### WHAT THE EXERCISE ASKS
Nothing but the lines from the start of the entries through the line containing "Lemma T_total_pow n" should appear in the answer, each given exactly.

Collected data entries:

□ □ □ □ □ □ □

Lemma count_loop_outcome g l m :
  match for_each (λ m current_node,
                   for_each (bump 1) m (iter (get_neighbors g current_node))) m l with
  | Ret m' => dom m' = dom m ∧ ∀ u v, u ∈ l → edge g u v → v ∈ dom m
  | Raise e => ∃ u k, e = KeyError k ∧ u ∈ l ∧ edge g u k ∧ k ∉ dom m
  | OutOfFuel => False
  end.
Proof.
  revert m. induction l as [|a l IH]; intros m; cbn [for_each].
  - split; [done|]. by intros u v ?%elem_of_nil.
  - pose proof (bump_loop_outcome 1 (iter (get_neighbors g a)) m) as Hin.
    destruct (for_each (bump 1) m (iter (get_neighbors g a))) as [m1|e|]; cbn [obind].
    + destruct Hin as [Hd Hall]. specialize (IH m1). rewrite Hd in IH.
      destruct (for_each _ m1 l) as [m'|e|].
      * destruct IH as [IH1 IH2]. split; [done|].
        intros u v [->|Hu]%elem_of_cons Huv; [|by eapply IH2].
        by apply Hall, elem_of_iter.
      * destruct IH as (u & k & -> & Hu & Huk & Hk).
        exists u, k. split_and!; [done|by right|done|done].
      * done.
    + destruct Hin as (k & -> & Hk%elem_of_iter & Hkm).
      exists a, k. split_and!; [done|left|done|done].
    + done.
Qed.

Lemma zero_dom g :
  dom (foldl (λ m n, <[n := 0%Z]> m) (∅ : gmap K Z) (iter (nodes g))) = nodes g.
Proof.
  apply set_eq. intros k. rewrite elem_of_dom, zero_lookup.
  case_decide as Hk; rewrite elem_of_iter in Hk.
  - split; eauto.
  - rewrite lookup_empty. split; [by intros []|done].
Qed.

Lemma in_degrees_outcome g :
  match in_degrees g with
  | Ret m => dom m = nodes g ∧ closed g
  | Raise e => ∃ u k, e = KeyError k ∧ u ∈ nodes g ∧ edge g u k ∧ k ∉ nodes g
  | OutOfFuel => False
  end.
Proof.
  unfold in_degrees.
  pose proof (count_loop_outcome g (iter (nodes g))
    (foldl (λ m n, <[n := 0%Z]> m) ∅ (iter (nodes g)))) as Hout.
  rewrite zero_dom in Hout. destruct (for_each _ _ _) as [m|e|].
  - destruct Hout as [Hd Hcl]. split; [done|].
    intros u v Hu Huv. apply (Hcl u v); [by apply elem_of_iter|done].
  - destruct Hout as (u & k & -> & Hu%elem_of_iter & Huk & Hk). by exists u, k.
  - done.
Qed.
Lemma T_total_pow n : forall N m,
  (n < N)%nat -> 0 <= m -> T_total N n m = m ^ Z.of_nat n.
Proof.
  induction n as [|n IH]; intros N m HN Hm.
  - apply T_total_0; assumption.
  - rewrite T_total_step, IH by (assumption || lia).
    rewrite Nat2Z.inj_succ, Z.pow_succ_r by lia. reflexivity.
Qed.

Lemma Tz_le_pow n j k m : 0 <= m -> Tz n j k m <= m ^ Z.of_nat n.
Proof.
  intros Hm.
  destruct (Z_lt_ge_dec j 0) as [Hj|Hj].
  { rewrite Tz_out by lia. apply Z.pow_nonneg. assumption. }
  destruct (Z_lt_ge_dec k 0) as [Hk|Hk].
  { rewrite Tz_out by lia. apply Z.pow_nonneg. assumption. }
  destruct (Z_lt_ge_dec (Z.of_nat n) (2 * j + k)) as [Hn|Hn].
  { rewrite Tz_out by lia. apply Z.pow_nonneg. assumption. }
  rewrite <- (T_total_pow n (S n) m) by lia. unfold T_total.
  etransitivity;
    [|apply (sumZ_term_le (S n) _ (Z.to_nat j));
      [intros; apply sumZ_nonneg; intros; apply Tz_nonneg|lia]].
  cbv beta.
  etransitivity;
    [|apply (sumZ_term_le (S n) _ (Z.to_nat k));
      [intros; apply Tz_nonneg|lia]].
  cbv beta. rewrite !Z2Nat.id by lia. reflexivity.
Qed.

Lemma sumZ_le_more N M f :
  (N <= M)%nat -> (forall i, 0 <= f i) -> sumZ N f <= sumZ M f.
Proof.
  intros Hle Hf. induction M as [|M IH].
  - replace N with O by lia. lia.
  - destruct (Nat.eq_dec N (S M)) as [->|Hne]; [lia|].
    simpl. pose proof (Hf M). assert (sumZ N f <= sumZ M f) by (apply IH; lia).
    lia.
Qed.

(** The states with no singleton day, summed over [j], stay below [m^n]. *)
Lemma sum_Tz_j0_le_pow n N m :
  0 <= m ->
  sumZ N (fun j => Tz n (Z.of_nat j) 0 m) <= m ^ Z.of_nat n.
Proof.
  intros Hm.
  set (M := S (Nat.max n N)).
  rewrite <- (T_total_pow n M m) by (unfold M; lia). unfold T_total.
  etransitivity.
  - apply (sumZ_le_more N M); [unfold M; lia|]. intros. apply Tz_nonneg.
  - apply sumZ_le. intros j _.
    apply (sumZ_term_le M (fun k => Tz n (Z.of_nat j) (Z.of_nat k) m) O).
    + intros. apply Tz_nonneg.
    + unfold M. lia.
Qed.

□ □ □ □ □ □ □

### TASK RESULT
Lemma count_loop_outcome g l m :
  match for_each (λ m current_node,
                   for_each (bump 1) m (iter (get_neighbors g current_node))) m l with
  | Ret m' => dom m' = dom m ∧ ∀ u v, u ∈ l → edge g u v → v ∈ dom m
  | Raise e => ∃ u k, e = KeyError k ∧ u ∈ l ∧ edge g u k ∧ k ∉ dom m
  | OutOfFuel => False
  end.
Proof.
  revert m. induction l as [|a l IH]; intros m; cbn [for_each].
  - split; [done|]. by intros u v ?%elem_of_nil.
  - pose proof (bump_loop_outcome 1 (iter (get_neighbors g a)) m) as Hin.
    destruct (for_each (bump 1) m (iter (get_neighbors g a))) as [m1|e|]; cbn [obind].
    + destruct Hin as [Hd Hall]. specialize (IH m1). rewrite Hd in IH.
      destruct (for_each _ m1 l) as [m'|e|].
      * destruct IH as [IH1 IH2]. split; [done|].
        intros u v [->|Hu]%elem_of_cons Huv; [|by eapply IH2].
        by apply Hall, elem_of_iter.
      * destruct IH as (u & k & -> & Hu & Huk & Hk).
        exists u, k. split_and!; [done|by right|done|done].
      * done.
    + destruct Hin as (k & -> & Hk%elem_of_iter & Hkm).
      exists a, k. split_and!; [done|left|done|done].
    + done.
Qed.

Lemma zero_dom g :
  dom (foldl (λ m n, <[n := 0%Z]> m) (∅ : gmap K Z) (iter (nodes g))) = nodes g.
Proof.
  apply set_eq. intros k. rewrite elem_of_dom, zero_lookup.
  case_decide as Hk; rewrite elem_of_iter in Hk.
  - split; eauto.
  - rewrite lookup_empty. split; [by intros []|done].
Qed.

Lemma in_degrees_outcome g :
  match in_degrees g with
  | Ret m => dom m = nodes g ∧ closed g
  | Raise e => ∃ u k, e = KeyError k ∧ u ∈ nodes g ∧ edge g u k ∧ k ∉ nodes g
  | OutOfFuel => False
  end.
Proof.
  unfold in_degrees.
  pose proof (count_loop_outcome g (iter (nodes g))
    (foldl (λ m n, <[n := 0%Z]> m) ∅ (iter (nodes g)))) as Hout.
  rewrite zero_dom in Hout. destruct (for_each _ _ _) as [m|e|].
  - destruct Hout as [Hd Hcl]. split; [done|].
    intros u v Hu Huv. apply (Hcl u v); [by apply elem_of_iter|done].
  - destruct Hout as (u & k & -> & Hu%elem_of_iter & Huk & Hk). by exists u, k.
  - done.
Qed.
Lemma T_total_pow n : forall N m,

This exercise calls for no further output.